If you would like another scripted option for deployment, you can try Packstack. This will work only on Fedora and RHEL.
https://wiki.openstack.org/wiki/Packstack
https://www.rdoproject.org/install/quickstart/
In this, you can choose which services you would like to install. For example you may choose to install Neutron for networking purposes, instead of using nova.
Also, it lets you deploy multiple instances of compute nodes by just providing it's IP !!
Yes. Devstack is a tool which help you build all in one for Openstack environment in quickly (Just take a coffee cup and wait until complete). Normally they were using for developer to develop new features and/ or test code quickest. For operator, we need to setup by manual step by step for each services.
To build via devstack repo then you need pull newest source-code from http://git.openstack.org/openstack-dev/devstack. then create new local.conf in devstack folder. And run ./stack.sh.
For example local.conf: https://github.com/pshchelo/stackdev/blob/master/conf/local.conf.sample
Yes, Devstack install all the components of Openstack. But when you use basic configuration then it will install core components of openstack which are the base of openstack cloud platform to run some basic things.
And in Advance configuration of openstack you should configure your local.conf file for what type of services and components you want to install or use in your cloud.
https://github.com/openstack/tacker/blob/master/devstack/local.conf.example

Is it possible to run OpenStack on a laptop/desktop?

I have some questions:
Is it possible to install openstack on a Notebook with a 4GB DD3 Ram? Because the website says it needs atleast 8GB of RAM.
They say it requirs a double-QuadCore , I assue that means Octacore. Can we install that on a Quadcore?
They say that there is no possibility to install it on a NAS . Did you find any where if there is a possibility to do?. I dint find any even after asking our friend(google).
All in all, is it at-all possible to install on it a notebook/Desktop?
That advice is for production environments,
so 1)If you just want to play around your notebook will do fine. I had a succesful test-run on a 1.2 Ghz 1GB Netbook. It became incredibly slow when it launched it's first instance...
With a Double Quadcore they actually mean two seperate Quad-cores, as in two quad-core xeon processors on a single motherboard
So 2) yes you can install it on a quad-core.

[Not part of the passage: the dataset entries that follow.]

Lemma remove_whitespace_id (s : pystr) :
  Forall (λ ch, isspace ch = false) s → remove_whitespace s = s.
Proof.
  unfold remove_whitespace. induction 1 as [|c s Hc _ IH]; [done|].
  by rewrite filter_cons_True, IH.
Qed.

(** X6. The text left in a categorical cell holds no whitespace and is
    not ["nan"] in any case, and normalising a normalised cell changes
    nothing. *)
Theorem clean_text_invariant (c : cell) :
  Forall (λ ch, isspace ch = false) (clean_text c)
  ∧ lower (clean_text c) ≠ u "nan"
  ∧ normalize_cell (normalize_cell c) = normalize_cell c.
Proof.
  assert (Forall (λ ch, isspace ch = false) (clean_text c)) as Hws.
  { unfold clean_text. destruct (decide _); [constructor|].
    apply remove_whitespace_none. }
  assert (lower (clean_text c) ≠ u "nan") as Hnan.
  { unfold clean_text. destruct (decide _); done. }
  split; [done|]. split; [done|].
  rewrite !normalize_cell_text. f_equal.
  unfold clean_text at 1. simpl.
  rewrite remove_whitespace_id by done. by rewrite decide_False.
Qed.

(* ================================================================== *)
(** ** Further properties: the outcome of a run *)
(* ================================================================== *)

Lemma schema_message_ne_time_message missing :
  schema_message missing ≠ time_message.
Proof.
  intros Heq. apply (f_equal head) in Heq. vm_compute in Heq. discriminate.
Qed.

Lemma mapM_id_is_Some {A} (l : list (option A)) :
  is_Some (mapM id l) ↔ Forall is_Some l.
Proof.
  split.
  - intros [k Hk]. apply mapM_Some in Hk.
    induction Hk as [|x y l k Hx _ IH]; constructor; [|done].
    simpl in Hx. by rewrite Hx.
  - intros Hl. destruct (mapM id l) as [k|] eqn:Hk; [by eexists|].
    apply mapM_None, Exists_exists in Hk as (x & Hx & Hn).
    rewrite Forall_forall in Hl. destruct (Hl x Hx) as [y ->]. done.
Qed.

(** X7. On a table whose cleaned labels are distinct and whose start
    times have differences in range, a run ends in exactly one of three
    ways.  It succeeds when the
    cleaned header holds the six required columns and every start time
    of a surviving row parses; it fails with the time error when the
    header is complete and some start time does not parse; it fails with
    the column error otherwise, whatever the start times are.  It never
    fails on a row position out of range. *)
Theorem process_excel_outcome `{DatetimeParser} (df : DataFrame) :
  let cols := map _clean_col (columns df) in
  let times :=
    to_datetime (map (getcol cols COL_START)
                     (filter_rows cols (normalize cols (values df)))) in
  NoDup cols →
  deltas_in_range times = true →
  process_excel df ≠ Err IndexError
  ∧ ((∃ out, process_excel df = Ok out) ↔
       (∀ c, c ∈ REQUIRED_COLS → c ∈ cols) ∧ Forall is_Some times)
  ∧ (process_excel df = Err (ValueError time_message) ↔
       (∀ c, c ∈ REQUIRED_COLS → c ∈ cols) ∧ ∃ i, times !! i = Some None)
  ∧ (process_excel df = Err (ValueError (schema_message (missing_cols cols))) ↔
       ∃ c, c ∈ REQUIRED_COLS ∧ c ∉ cols).
Proof.
  intros cols times _ _.
  destruct (decide (missing_cols cols = [])) as [Hm|Hm].
  - assert (∀ c, c ∈ REQUIRED_COLS → c ∈ cols) as Hreq.
    { apply check_columns_Ok. unfold check_columns. by rewrite decide_True. }
    assert (process_excel df = process_rows cols (values df)) as Heq.
    { unfold process_excel. fold cols.
      by rewrite (proj1 (check_columns_Ok cols) Hreq). }
    rewrite Heq.
    assert (¬ ∃ c, c ∈ REQUIRED_COLS ∧ c ∉ cols) as Hno by naive_solver.
    pose proof (make_proc_Err cols (filter_rows cols (normalize cols (values df))))
      as Herr. fold times in Herr.
    destruct (make_proc_cases cols (filter_rows cols (normalize cols (values df))))
      as [[df_proc Hok]|Hbad].
    + destruct (process_rows_Ok _ _ _ Hok) as (nc & c & _ & _ & Hout).
      rewrite Hout.
      assert (Forall is_Some times) as Hall.
      { apply mapM_id_is_Some. unfold make_proc in Hok. fold times in Hok.
        destruct (mapM id times); [by eexists|done]. }
      assert (¬ ∃ i, times !! i = Some None) as Hnone.
      { intros [i Hi]. rewrite Forall_forall in Hall.
        destruct (Hall None) as [? ?]; [by eapply list_elem_of_lookup_2|done]. }
      split; [done|]. split; [split; [done|by eexists]|]. split.
      * split; [done|]. intros [_ Hex]. by destruct Hnone.
      * split; [done|]. intros Hex. by destruct Hno.
    + assert (process_rows cols (values df) = Err (ValueError time_message)) as ->.
      { unfold process_rows. by rewrite Hbad. }
      apply Herr in Hbad.
      assert (¬ Forall is_Some times) as Hnot.
      { intros Hall. destruct Hbad as [i Hi]. rewrite Forall_forall in Hall.
        destruct (Hall None) as [? ?]; [by eapply list_elem_of_lookup_2|done]. }
      split; [done|]. split; [|split].
      * split; [by intros [? ?]|]. intros [_ Hall]. by destruct Hnot.
      * by split.
      * split; [|intros Hex; by destruct Hno].
        intros Hs.
        assert (schema_message (missing_cols cols) = time_message) as Hs'
          by congruence.
        by apply schema_message_ne_time_message in Hs'.
  - assert (process_excel df
            = Err (ValueError (schema_message (missing_cols cols)))) as ->.
    { unfold process_excel, check_columns. fold cols. by rewrite decide_False. }
    assert (∃ c, c ∈ REQUIRED_COLS ∧ c ∉ cols) as Hex.
    { destruct (missing_cols cols) as [|c m] eqn:Hmc; [done|].
      exists c. apply elem_of_missing_cols. rewrite Hmc. by left. }
    assert (¬ ∀ c, c ∈ REQUIRED_COLS → c ∈ cols) as Hnot by naive_solver.
    split; [done|]. split; [|split].
    + split; [by intros [? ?]|]. intros [Hreq _]. by destruct Hnot.
    + split; [|intros [Hreq _]; by destruct Hnot].
      intros Hs.
      assert (schema_message (missing_cols cols) = time_message) as Hs'
        by congruence.
      by apply schema_message_ne_time_message in Hs'.
    + by split.
Qed.

(** X8. On a table with distinct labels and start times whose
    differences are in range, the two tables of a successful run hold
    the cleaned header and
    two rows for each pair of their class, in the order of the pairs:
    the row of [df_str] named by A, then the one named by B. *)
Theorem export_layout `{DatetimeParser} (cols : list pystr) (rows : list row)
    (df_proc : list ProcRow) :
  NoDup cols →
  deltas_in_range (surviving_times cols rows) = true →
  make_proc cols (filter_rows cols (normalize cols rows)) = Ok df_proc →
  ∃ out, process_rows cols rows = Ok out
    ∧ columns (out_nc out) = cols ∧ columns (out_c out) = cols
    ∧ ∀ lbl tbl,
        (lbl = LABEL_SAME ∧ tbl = values (out_nc out)
         ∨ lbl = LABEL_CROSS ∧ tbl = values (out_c out)) →
        length tbl
        = 2 * length (filter (λ p, label p = lbl) (make_pairs cols df_proc))
        ∧ ∀ j p,
            filter (λ p, label p = lbl) (make_pairs cols df_proc) !! j = Some p →
            tbl !! (2 * j) = filter_rows cols (normalize cols rows) !! rid_a p
            ∧ tbl !! (2 * j + 1) = filter_rows cols (normalize cols rows) !! rid_b p
            ∧ is_Some (tbl !! (2 * j)) ∧ is_Some (tbl !! (2 * j + 1)).
Proof.
  intros _ _ Hok.
  destruct (process_rows_Ok _ _ _ Hok) as (nc & c & Hnc & Hc & Hout).
  eexists. split; [done|]. simpl. split; [done|]. split; [done|].
  intros lbl tbl Hcase.
  assert (pairs_to_original_rows (filter_rows cols (normalize cols rows))
            (filter (λ p, label p = lbl) (make_pairs cols df_proc)) = Ok tbl)
    as Htbl by (destruct Hcase as [[-> ->]|[-> ->]]; done).
  destruct (pairs_to_original_rows_lookup _ _ _ Htbl) as [Hlen Hrows].
  split; [done|]. intros j p Hj.
  destruct (Hrows j p Hj) as (Hsome & Ha & Hb).
  apply lookup_lt_Some in Hj.
  split; [done|]. split; [done|].
  split; apply lookup_lt_is_Some; lia.
Qed.

(** X9. On a table with distinct labels and start times whose
    differences are in range, no row is written that the filter would
    drop: every row of either table is the normalised form of a row of the input, its four
    categorical fields are not empty and its inbound group is not the
    excluded group. *)
Theorem written_rows_survive `{DatetimeParser} (cols : list pystr)
    (rows : list row) (out : Output) (r : row) :
  NoDup cols →
  deltas_in_range (surviving_times cols rows) = true →
  process_rows cols rows = Ok out →
  r ∈ values (out_nc out) ∨ r ∈ values (out_c out) →
  (∃ r0, r0 ∈ rows ∧ r = normalize_row cols r0)
  ∧ field cols COL_INBOUND r ≠ [] ∧ field cols COL_ANSWERED r ≠ []
  ∧ field cols COL_EXT r ≠ [] ∧ field cols COL_NAME r ≠ []
  ∧ field cols COL_INBOUND r ≠ EXCLUDE_GROUP.
Proof.
  intros _ _ Hout Hr.
  destruct (output_rows_normalized cols rows out r Hout Hr) as (r0 & ? & ? & Hs).
  split; [by exists r0|done].
Qed.

(** X10. On a table with distinct labels and start times whose
    differences are in range, nothing is rewritten outside the caller
    number and the four categorical columns: a written row has as many cells as the row it
    comes from, and it holds the cell that was read at every position
    that is not the position of one of these five labels, hence under
    every other label, the start time among them. *)
Theorem written_rows_other_cells `{DatetimeParser} (cols : list pystr)
    (rows : list row) (out : Output) (r : row) :
  NoDup cols →
  deltas_in_range (surviving_times cols rows) = true →
  process_rows cols rows = Ok out →
  r ∈ values (out_nc out) ∨ r ∈ values (out_c out) →
  ∃ r0, r0 ∈ rows ∧ length r = length r0
    ∧ (∀ j, (∀ c, c ∈ COL_CALLER :: CATEGORICAL_COLS → get_loc c cols ≠ Some j) →
            r !! j = r0 !! j)
    ∧ (∀ c, c ∉ COL_CALLER :: CATEGORICAL_COLS →
            getcol cols c r = getcol cols c r0)
    ∧ getcol cols COL_START r = getcol cols COL_START r0.
Proof.
  intros _ _ Hout Hr.
  destruct (output_rows_normalized cols rows out r Hout Hr) as (r0 & ? & -> & _).
  assert (∀ c, c ∉ COL_CALLER :: CATEGORICAL_COLS →
            getcol cols c (normalize_row cols r0) = getcol cols c r0) as Hlabel.
  { intros c Hc. unfold getcol.
    destruct (get_loc c cols) as [j|] eqn:Hj; [|done].
    rewrite lookup_normalize_row; [done|].
    intros c' Hc' Hj'. apply Hc.
    by rewrite (get_loc_inj c c' cols j). }
  exists r0. split; [done|]. split; [apply length_normalize_row|].
  split; [intros j Hj; by apply lookup_normalize_row|].
  split; [done|]. apply Hlabel. compute_done.
Qed.

(* ================================================================== *)
(** ** Further properties: the pairs of a run *)
(* ================================================================== *)

(** X11. A pair never links a row to itself nor rows of two callers:
    its two row ids differ and name rows of [df_str] with one caller
    number. *)
Theorem pairs_within_caller `{DatetimeParser} (cols : list pystr)
    (rows : list row) (df_proc : list ProcRow) (p : Pair) :
  make_proc cols rows = Ok df_proc →
  p ∈ make_pairs cols df_proc →
  rid_a p ≠ rid_b p
  ∧ ∃ ra rb, rows !! rid_a p = Some ra ∧ rows !! rid_b p = Some rb
             ∧ caller_of cols ra = caller_of cols rb.
Proof.
  intros Hok Hp. split.
  - apply elem_of_make_pairs in Hp as (k & g & i & a & b & Hg & Ha & Hb & _ & ->).
    pose proof (partition_rowids _ _ _ _ _ Hok Hg) as Hnd.
    unfold rid_a, rid_b, make_pair. simpl. intros Heq.
    assert (i = i + 1); [|lia].
    eapply (NoDup_lookup _ _ _ _ Hnd); rewrite list_lookup_fmap.
    + by rewrite Ha.
    + by rewrite Hb, Heq.
  - destruct (make_pairs_rows _ _ _ _ Hok Hp)
      as (a & b & _ & _ & _ & Hra & Hrb & Hc & _).
    by exists (p_cells a), (p_cells b).
Qed.

Lemma add_to_group_concat {A} k (x : A) (gs : list (pystr * list A)) :
  concat (add_to_group k x gs).*2 ≡ₚ x :: concat gs.*2.
Proof.
  induction gs as [|[k0 g0] gs IH]; simpl; [done|].
  destruct (decide (k = k0)); simpl.
  - rewrite <- (assoc_L (++)). simpl.
    by rewrite <- Permutation_middle.
  - rewrite IH. by rewrite <- Permutation_middle.
Qed.

Lemma foldl_groupby_concat {A} (key : A → pystr) (l : list A) gs :
  concat (foldl (λ gs x, add_to_group (key x) x gs) gs l).*2
  ≡ₚ concat gs.*2 ++ l.
Proof.
  revert gs. induction l as [|x l IH]; intros gs; simpl.
  - by rewrite app_nil_r.
  - rewrite IH, add_to_group_concat. by rewrite <- Permutation_middle.
Qed.

(** The partitions together hold every row once. *)
Lemma groupby_concat {A} (key : A → pystr) (l : list A) :
  concat (groupby key l).*2 ≡ₚ l.
Proof. unfold groupby. by rewrite foldl_groupby_concat. Qed.

Lemma groupby_nonempty {A} (key : A → pystr) (l : list A) k g :
  (k, g) ∈ groupby key l → g ≠ [].
Proof.
  intros Hin. destruct (groupby_grouped key l) as (_ & Hg & _).
  by destruct (Hg k g Hin).
Qed.
(** When the order holds, one process per block is started. *)
Lemma run_mp_starts_workers
    (drain : list (list nat) -> bool -> bool -> bool -> bool -> list Spot
             -> result (list Spot))
    (Nprocs : Z) (fits mods ETruler ETmodel : bool) (vs : list Spot)
    (myspots : list (list nat)) :
  stage_order fits mods ETruler ETmodel = true ->
  array_split (length vs) Nprocs = Ok myspots ->
  fst (run_mp drain Nprocs fits mods ETruler ETmodel vs) = start_jobs 0 myspots.
Proof. unfold run_mp. intros -> ->. reflexivity. Qed.

(** C9.  Whenever the flags violate [fits >= mods >= ETruler >= ETmodel],
    [run_mp] raises the assertion error and has started no process. *)
Theorem run_mp_checks_stage_order
    (drain : list (list nat) -> bool -> bool -> bool -> bool -> list Spot
             -> result (list Spot))
    (Nprocs : Z) (fits mods ETruler ETmodel : bool) (vs : list Spot) :
  stage_order fits mods ETruler ETmodel = false ->
  run_mp drain Nprocs fits mods ETruler ETmodel vs = ([], Raise AssertionError).
Proof. unfold run_mp. intros ->. reflexivity. Qed.

Lemma run_mp_checks_stage_order_witness :
  stage_order false true true false = false
  /\ run_mp (fun _ _ _ _ _ vs => Ok vs) 4 false true true false
       [Samples.spot_with_M_ex one; Samples.spot_with_M_ex one]
     = ([], Raise AssertionError).
Proof.
  split; [reflexivity|].
  apply (@run_mp_checks_stage_order (fun _ _ _ _ _ vs => Ok vs) 4
           false true true false).
  reflexivity.
Defined.

(** ** The signal-to-noise filter *)

Import Validity.

Lemma measure_unknown (s : Spot) :
  measure None s = Ok (all_inf (intensity s)).
Proof. reflexivity. Qed.

Lemma measure_zero_deviation (b : npval) (s : Spot) :
  any_zero b = true -> measure (Some b) s = Ok (all_inf (intensity s)).
Proof. unfold measure. intros ->. reflexivity. Qed.

Lemma count_above_all_inf (l : list float) (threshold : float) :
  F64.ltb threshold inf = true ->
  count_above (all_inf l) threshold = Z.of_nat (length l).
Proof.
  intros H. unfold count_above, all_inf. f_equal.
  induction l as [|x l IH]; [reflexivity|].
  cbn [map filter]. unfold F64.gtb at 1. rewrite H.
  cbn [length]. now rewrite IH.
Qed.

Lemma all_inf_length (l : list float) : length (all_inf l) = length l.
Proof. unfold all_inf. apply length_map. Qed.

Lemma sum_from_inf (l : list float) :
  Np.sum_from inf (all_inf l) = Ok inf.
Proof. induction l as [|x l IH]; simpl; auto. Qed.

Lemma of_Z_small (n : Z) :
  (0 < n < 2 ^ 53)%Z ->
  exists m e, of_Z n = S754_finite false m e.
Proof.
  intros H. destruct n as [|p|p]; try lia.
  unfold of_Z. cbn [binary_normalize].
  assert (Hd : (Zpos (digits2_pos p) <= 53)%Z).
  { pose proof (digits2_pos_bounds p) as [Hlo _].
    destruct (Z.le_gt_cases (Zpos (digits2_pos p)) 53) as [|Hgt]; [assumption|].
    exfalso. assert (2 ^ 53 <= 2 ^ (Zpos (digits2_pos p) - 1))%Z
      by (apply Z.pow_le_mono_r; lia). lia. }
  destruct (binary_round_exact false p 0 Hd ltac:(lia) ltac:(lia))
    as (m & e & -> & _).
  eauto.
Qed.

3) a NAS device running openstack an openstack storage service seems to be unlikely indeed. You will most likely need more computing power.However If your NAS supports NFS or SSH or sth you can probably mount this drive and use it for storage.
4) You can perfectly build a all-in-one openstack test setup on your notebook. Performance will be low, but acceptable for testing.
It depends on what you mean by "install OpenStack". OpenStack itself is an extremely modular framework consisting on many services (Compute, Networking, Image service, Block Storage, Object Storage, Orchestration, Telemetry, ...). On top of that, a typical production deployment of OpenStack also requires several components, like load balancers, caching systems, firewalls, web servers and others. It is definitely possible to install a minimal openstack system, even on an average laptop.
The simplest way to run OpenStack on a laptop/desktop is to use Devstack, a shell script that installs all services from source and run them (by default) on a single machine. It is customizable enough to provide very good testing ground; it's used by OpenStack developers as well as the OpenStack QA team to test latest developments against "real" systems.
To avoid messing up your system, it's generally recommended to install OpenStack in a VM. From devstack doc:
DevStack should run in any virtual machine running a supported Linux release. It will perform best with 2Gb or more of RAM.
As of the time of this writing (Jan 2015), supported distros are:
Ubuntu (latest LTS)
Fedora
CentOS
Regarding NAS: you can of course use it, but "outside" Openstack apis, by providing mount points to your vms. It's even mandatory if you want to support live migration.